Protege is looking for an Applied ML Researcher to bridge the gap between our rich healthcare data assets and our customers' specific AI model development needs. You will play a key role in ensuring our datasets are well-matched and well-understood by our customers.
What You'll Do
- Conduct feasibility analyses by querying healthcare datasets to assess patient cohort availability based on complex inclusion/exclusion criteria.
- Collaborate directly with customers to understand their use cases and support effective data integration.
- Ensure customers have a clear understanding of the data’s structure, limitations, and strengths.
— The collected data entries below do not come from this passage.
(** The [for] loop at lines 58-105; [remaining] counts the iterations left
    ([attempt <= maxRetries] holds exactly while it is positive). When the
    loop runs out without returning or throwing, the function returns
    [undefined]. *)
Fixpoint retry_loop (T : Transport) (endpoint : string) (data : Props)
    (maxRetries retryDelay : Z) (remaining : nat) (attempt : Z)
    : Settled * list Event :=
  match remaining with
  | O => (Fulfilled JUndefined, [])
  | S remaining' =>
      let body := request_body endpoint data in
      let sent := EvFetch request_url body in
      match classify (T attempt body) with
      | inr result => (Fulfilled result, [sent])
      | inl message =>
          let logged :=
            EvConsoleError
              ("API Request failed (attempt " +:+ string_of_Z attempt +:+ "/"
               +:+ string_of_Z maxRetries +:+ "):") message in
          if Z.eqb attempt maxRetries
          then (Rejected ("API request failed after " +:+ string_of_Z maxRetries
                          +:+ " attempts: " +:+ message),
                [sent; logged])
          else
            let '(outcome, events) :=
              retry_loop T endpoint data maxRetries retryDelay remaining' (attempt + 1) in
            (outcome,
             sent :: logged :: EvSleep (retryDelay * 2 ^ (attempt - 1)) :: events)
      end
  end.

Definition _makeRequest (T : Transport) (endpoint : string) (data : Props)
    (method : string) (options : Options) : Settled * list Event :=
  let maxRetries := or_Z (opt_retries options) 3 in
  let retryDelay := or_Z (opt_retryDelay options) 1000 in
  retry_loop T endpoint data maxRetries retryDelay (Z.to_nat maxRetries) 1.

(** *** The override installed on the global instance (api.js 227-243)

    After [const API = new ApiService()], the file assigns
    [API._makeRequest] a wrapper that evaluates
    [originalRequest._makeRequest.apply(this, args)] inside a [try].
    [originalRequest] is [API.request.bind(API)], a function object with
    no [_makeRequest] property, so the evaluation throws the TypeError of
    reading [apply] on [undefined] before any exchange is made. The
    [catch] block shows a notification when the message contains one of
    three texts (it contains none) and rethrows. The class method above
    is what the properties of part II are about; this definition records
    what the wrapper computes instead. The second component is the
    notification shown, if any. *)
Definition instance_makeRequest (T : Transport) (endpoint : string) (data : Props)
    (method : string) (options : Options) : Settled * option string :=
  let message := TypeError_read JUndefined "apply" in
  let shown :=
    if includes message "Failed to fetch"
    then Some "Network error: Please check your internet connection"
    else if includes message "Invalid JSON"
    then Some "Server error: Please try again later"
    else if includes message "API request failed"
    then Some "Service temporarily unavailable"
    else None in
  (Rejected message, shown).

(** *** The service state and [request] (api.js 17-49)

    [request] and [_makeRequest] are [async]: a call runs synchronously up
    to its first [await] and is resumed when the awaited promise settles.
    The state below records the two maps of the service, the promises
    returned by [_makeRequest], and the callers suspended on them.  A
    [_makeRequest] run touches neither map, so its whole course is
    determined by the transport it meets; the run is therefore taken in
    one step, [settle], at the moment its promise settles, and its effects
    are logged then. The reactions of the callers suspended on the promise
    are microtasks: they run, in the order in which they were registered
    (the call that started the run first), before any timer callback or
    transport answer is processed, so they belong to the same step. *)

Abbreviation PromiseId := nat.
Abbreviation CallId := nat.
(** * The chat gateway (src/chat/chat.gateway.ts)

    A shallow embedding of [ChatGateway]: its two arrays, [users] and
    [groups], the socket.io calls it makes, and its event handlers.  Arrays
    are lists in array order; [Array.prototype.find] is stdpp's [list_find]
    (first match, with its index, so that a mutation of the found object is
    an update of the array at that index); [filter], [push], [includes] and
    [map] are [filter], [++ [_]], membership and [<$>]. *)

From stdpp Require Import base decidable option list sets strings.

Local Open Scope string_scope.
Local Open Scope list_scope.

(** ** Data model *)

(** [interface User] *)
Record User := mkUser {
  id : string;
  username : string;
  socketId : string;
}.

(** [interface Group]; [members] is an array of usernames. *)
Record Group := mkGroup {
  name : string;
  members : list string;
}.

(** The two private fields of [ChatGateway]. *)
Record ChatGateway := mkGateway {
  users : list User;
  groups : list Group;
}.

(** [private users: User[] = []; private groups: Group[] = [];] *)
Definition initial : ChatGateway := mkGateway [] [].

#[global] Instance User_eq_dec : EqDecision User.
Proof. solve_decision. Defined.
#[global] Instance Group_eq_dec : EqDecision Group.
Proof. solve_decision. Defined.
#[global] Instance ChatGateway_eq_dec : EqDecision ChatGateway.
Proof. solve_decision. Defined.

(** ** What the gateway asks of socket.io *)

(** The objects passed to [emit]. *)
Inductive Payload :=
| PrivateMessageBody (from message timestamp : string)
| GroupNotificationBody (group message timestamp : string)
| GroupMessageBody (group from message timestamp : string).

(** [this.server.to(room).emit(event, payload)], [client.join(room)] and
    [client.leave(room)], in the order the handler issues them.  The room of a
    private message is the recipient's socket id; the room of a group is
    ["group:" +:+ groupName].  ([console.log] lines are not modelled.) *)
Inductive Effect :=
| Emit (room event : string) (payload : Payload)
| Join (client room : string)
| Leave (client room : string).

(** The values the handlers return to the caller. *)
Inductive Response :=
| Ack (success : bool) (message : string)
| JoinAck (success : bool) (message : string) (members : list string)
| UsersReply (users : list string)
| GroupsReply (groups : list (string * nat))
| DetailsAck (success : bool) (group : Group).

(** The [success] field of a response; the two listing replies have none. *)
Definition success_of (r : Response) : option bool :=
  match r with
  | Ack s _ | JoinAck s _ _ | DetailsAck s _ => Some s
  | UsersReply _ | GroupsReply _ => None
  end.

Definition is_failure (r : Response) : Prop := success_of r = Some false.

(** ** Lookups *)

(** [this.users.find(user => user.socketId === client.id)] *)
Definition findBySocket (client : string) (us : list User) : option (nat * User) :=
  list_find (λ user, socketId user = client) us.

(** [this.users.find(user => user.username === username)] *)
Definition findByUsername (uname : string) (us : list User) : option (nat * User) :=
  list_find (λ user, username user = uname) us.

(** [this.groups.find(g => g.name === groupName)] *)
Definition findGroup (groupName : string) (gs : list Group) : option (nat * Group) :=
  list_find (λ g, name g = groupName) gs.

(** [`group:${groupName}`] *)
Definition roomOf (groupName : string) : string := "group:" +:+ groupName.

(** [members.filter(member => member !== uname)] *)
Definition without (uname : string) (ms : list string) : list string :=
  filter (λ member, member ≠ uname) ms.

(** ** Handlers *)

(** [handleConnection] only logs. *)
Definition handleConnection (client : string) (st : ChatGateway) : ChatGateway := st.

Definition handleDisconnect (client : string) (st : ChatGateway) : ChatGateway :=
  match findBySocket client (users st) with
  | Some (_, user) =>
      mkGateway
        (filter (λ u, socketId u ≠ client) (users st))
        ((λ group, mkGroup (name group) (without (username user) (members group)))
           <$> groups st)
  | None => st
  end.

(** [uid] is the string [generateUserId()] returns ([Math.random] based). *)
Definition handleRegister (uid uname client : string) (st : ChatGateway)
  : ChatGateway * Response * list Effect :=
  match findByUsername uname (users st) with
  | Some (i, existingUser) =>
      if decide (socketId existingUser ≠ client) then
        (mkGateway
           (<[i := mkUser (id existingUser) (username existingUser) client]> (users st))
           (groups st),
         Ack true "Reconnected successfully", [])
      else (st, Ack false "Username already taken", [])
  | None =>
      (mkGateway (users st ++ [mkUser uid uname client]) (groups st),
       Ack true "Registered successfully", [])
  end.

(** [now] is the string [new Date().toISOString()] returns. *)
Definition handlePrivateMessage (to message now client : string) (st : ChatGateway)
  : ChatGateway * Response * list Effect :=
  match findBySocket client (users st) with
  | None => (st, Ack false "You are not registered", [])
  | Some (_, sender) =>
      match findByUsername to (users st) with
      | None => (st, Ack false "Recipient not found", [])
      | Some (_, recipient) =>
          (st, Ack true "Message sent",
           [Emit (socketId recipient) "privateMessage"
                 (PrivateMessageBody (username sender) message now)])
      end
  end.

Definition handleJoinGroup (groupName now client : string) (st : ChatGateway)
  : ChatGateway * Response * list Effect :=
  match findBySocket client (users st) with
  | None => (st, Ack false "You are not registered", [])
  | Some (_, user) =>
      (* find or create the group: [i] is its place in the array *)
      let '(i, group, gs) :=
        match findGroup groupName (groups st) with
        | Some (i, group) => (i, group, groups st)
        | None =>
            let group := mkGroup groupName [] in
            (length (groups st), group, groups st ++ [group])
        end in
      let members' :=
        if decide (username user ∈ members group) then members group
        else members group ++ [username user] in
      (mkGateway (users st) (<[i := mkGroup (name group) members']> gs),
       JoinAck true "Joined group successfully" members',
       [Join client (roomOf groupName);
        Emit (roomOf groupName) "groupNotification"
             (GroupNotificationBody groupName
                (username user +:+ " joined the group") now)])
  end.

Definition handleLeaveGroup (groupName now client : string) (st : ChatGateway)
  : ChatGateway * Response * list Effect :=
  match findBySocket client (users st) with
  | None => (st, Ack false "You are not registered", [])
  | Some (_, user) =>
      match findGroup groupName (groups st) with
      | None => (st, Ack false "Group not found", [])
      | Some (i, group) =>
          (mkGateway (users st)
             (<[i := mkGroup (name group) (without (username user) (members group))]>
                (groups st)),
           Ack true "Left group successfully",
           [Leave client (roomOf groupName);
            Emit (roomOf groupName) "groupNotification"
                 (GroupNotificationBody groupName
                    (username user +:+ " left the group") now)])
      end
  end.

Definition handleGroupMessage (group message now client : string) (st : ChatGateway)
  : ChatGateway * Response * list Effect :=
  match findBySocket client (users st) with
  | None => (st, Ack false "You are not registered", [])
  | Some (_, sender) =>
      match findGroup group (groups st) with
      | None => (st, Ack false "Group not found", [])
      | Some (_, g) =>
          if decide (username sender ∈ members g) then
            (st, Ack true "Group message sent",
             [Emit (roomOf group) "groupMessage"
                   (GroupMessageBody group (username sender) message now)])
          else (st, Ack false "You are not a member of this group", [])
      end
  end.

Definition handleGetUsers (st : ChatGateway) : ChatGateway * Response * list Effect :=
  (st, UsersReply (username <$> users st), []).

Definition handleGetGroups (st : ChatGateway) : ChatGateway * Response * list Effect :=
  (st, GroupsReply ((λ g, (name g, length (members g))) <$> groups st), []).

Definition handleGetGroupDetails (groupName : string) (st : ChatGateway)
  : ChatGateway * Response * list Effect :=
  match findGroup groupName (groups st) with
  | None => (st, Ack false "Group not found", [])
  | Some (_, group) => (st, DetailsAck true (mkGroup (name group) (members group)), [])
  end.

(** ** Events *)

(** The eight subscribed messages, each with the values the handler draws
    from its environment ([uid], [now]). *)
Inductive Request :=
| Register (uid uname : string)
| PrivateMessage (to message now : string)
| JoinGroup (groupName now : string)
| LeaveGroup (groupName now : string)
| GroupMessage (group message now : string)
| GetUsers
| GetGroups
| GetGroupDetails (groupName : string).

(** The [@SubscribeMessage] dispatch. *)
Definition route (client : string) (r : Request) (st : ChatGateway)
  : ChatGateway * Response * list Effect :=
  match r with
  | Register uid uname => handleRegister uid uname client st
  | PrivateMessage to message now => handlePrivateMessage to message now client st
  | JoinGroup groupName now => handleJoinGroup groupName now client st
  | LeaveGroup groupName now => handleLeaveGroup groupName now client st
  | GroupMessage group message now => handleGroupMessage group message now client st
  | GetUsers => handleGetUsers st
  | GetGroups => handleGetGroups st
  | GetGroupDetails groupName => handleGetGroupDetails groupName st
  end.

(** What socket.io delivers to the gateway. *)
Inductive Event :=
| Connection (client : string)
| Message (client : string) (r : Request)
| Disconnection (client : string).

Definition step (ev : Event) (st : ChatGateway) : ChatGateway :=
  match ev with
  | Connection client => handleConnection client st
  | Message client r => (route client r st).1.1
  | Disconnection client => handleDisconnect client st
  end.

(** The events are handled one after the other. *)
Definition run (evs : list Event) (st : ChatGateway) : ChatGateway :=
  foldl (λ s ev, step ev s) st evs.

Inductive reachable : ChatGateway → Prop :=
| reachable_initial : reachable initial
| reachable_step st ev : reachable st → reachable (step ev st).

(** ** Predicates of the claims *)

Definition unique_usernames (st : ChatGateway) : Prop :=
  NoDup (username <$> users st).

Definition unique_sockets (st : ChatGateway) : Prop :=
  NoDup (socketId <$> users st).

Definition no_duplicate_members (st : ChatGateway) : Prop :=
  Forall (λ g, NoDup (members g)) (groups st).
- Identify gaps in our data offerings and provide insights to our partnerships team on the highest-priority data acquisitions.
- Evaluate potential data partnerships, ensuring the data is high-quality, well-documented, and commercially viable.
What We're Looking For
- Undergraduate degree or an MS/BS plus industry experience in a quantitative field such as mathematics, economics, statistics, biostatistics, bioinformatics, computer science, or data science.
- Proficiency with programming in R, Python, or SQL.
- Hands-on experience working with large-scale healthcare datasets, including one or more of the following: imaging, EHR, genomics, claims, or pathology data.
Nice to Have
- Experience in a customer-facing role.
- Experience with data optimization techniques such as model-based filtering, multimodal data integration, heuristic filtering, and/or target distribution matching.
- Experience applying machine learning or logistic regression techniques to healthcare data.
- Familiarity with third-party data certification or audit processes related to privacy and data quality.
- Ability to think creatively and insightfully about large-scale data problems.
Technical Stack
- R
- Python
- SQL
Team & Environment
We’re a lean, fast-moving, high-trust team of builders who are obsessed with velocity and impact. Our culture is built for people who thrive on ambiguity, own outcomes, and want to shape the future of data and AI.